> _Assigned task_:
Start to finish, copy the data exactly.

===== Provided entries

(** * Cycles prefilter kernels and the point-cache custom-data writer and reader

    A shallow embedding of

    - [intern/cycles/kernel/filter/filter_prefilter.h]: the three per-pixel
      kernels [kernel_filter_divide_shadow], [kernel_filter_get_feature] and
      [kernel_filter_combine_halves];
    - [source/blender/pointcache/alembic/abc_customdata.cpp]: the per-layer
      sample writers and readers, their dispatch, the property names of the
      layers, [CustomDataWriter::write_sample] and
      [CustomDataReader::read_sample].

    C [int] is a 32-bit two's-complement integer kept in [Z] with the
    wrap-around written out, [float] is IEEE-754 binary32 built on the
    standard library's [SpecFloat] (round to nearest even, one rounding per
    operation), global memory is a finite map from float-sized cells to
    binary32 values shared by all the buffers passed to a kernel, and a kernel
    is a partial state transformer on that memory: it faults ([None]) when it
    touches a cell that is not allocated. *)

From Stdlib Require Import ZArith Lia Bool List Permutation Sorted.
From Stdlib Require Import Ascii String.
From Stdlib Require Import Floats.SpecFloat.
From stdpp Require Import gmap list strings pretty sorting.

Local Open Scope Z_scope.

(** ** C [int] arithmetic *)

Module Int32.

Definition int_min : Z := -2147483648.
Definition int_max : Z := 2147483647.

Definition in_range (z : Z) : Prop := int_min <= z <= int_max.

(** Reduction of a mathematical integer to its 32-bit signed residue. *)
Definition wrap (z : Z) : Z := (z + 2147483648) mod 4294967296 - 2147483648.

==========

> _Answer section_:
(** * Cycles prefilter kernels and the point-cache custom-data writer and reader

    A shallow embedding of

    - [intern/cycles/kernel/filter/filter_prefilter.h]: the three per-pixel
      kernels [kernel_filter_divide_shadow], [kernel_filter_get_feature] and
      [kernel_filter_combine_halves];
    - [source/blender/pointcache/alembic/abc_customdata.cpp]: the per-layer
      sample writers and readers, their dispatch, the property names of the
      layers, [CustomDataWriter::write_sample] and
      [CustomDataReader::read_sample].

    C [int] is a 32-bit two's-complement integer kept in [Z] with the
    wrap-around written out, [float] is IEEE-754 binary32 built on the
    standard library's [SpecFloat] (round to nearest even, one rounding per
    operation), global memory is a finite map from float-sized cells to
    binary32 values shared by all the buffers passed to a kernel, and a kernel
    is a partial state transformer on that memory: it faults ([None]) when it
    touches a cell that is not allocated. *)

From Stdlib Require Import ZArith Lia Bool List Permutation Sorted.
From Stdlib Require Import Ascii String.
From Stdlib Require Import Floats.SpecFloat.
From stdpp Require Import gmap list strings pretty sorting.

Local Open Scope Z_scope.

(** ** C [int] arithmetic *)

Module Int32.

Definition int_min : Z := -2147483648.
Definition int_max : Z := 2147483647.

Definition in_range (z : Z) : Prop := int_min <= z <= int_max.

(** Reduction of a mathematical integer to its 32-bit signed residue. *)
Definition wrap (z : Z) : Z := (z + 2147483648) mod 4294967296 - 2147483648.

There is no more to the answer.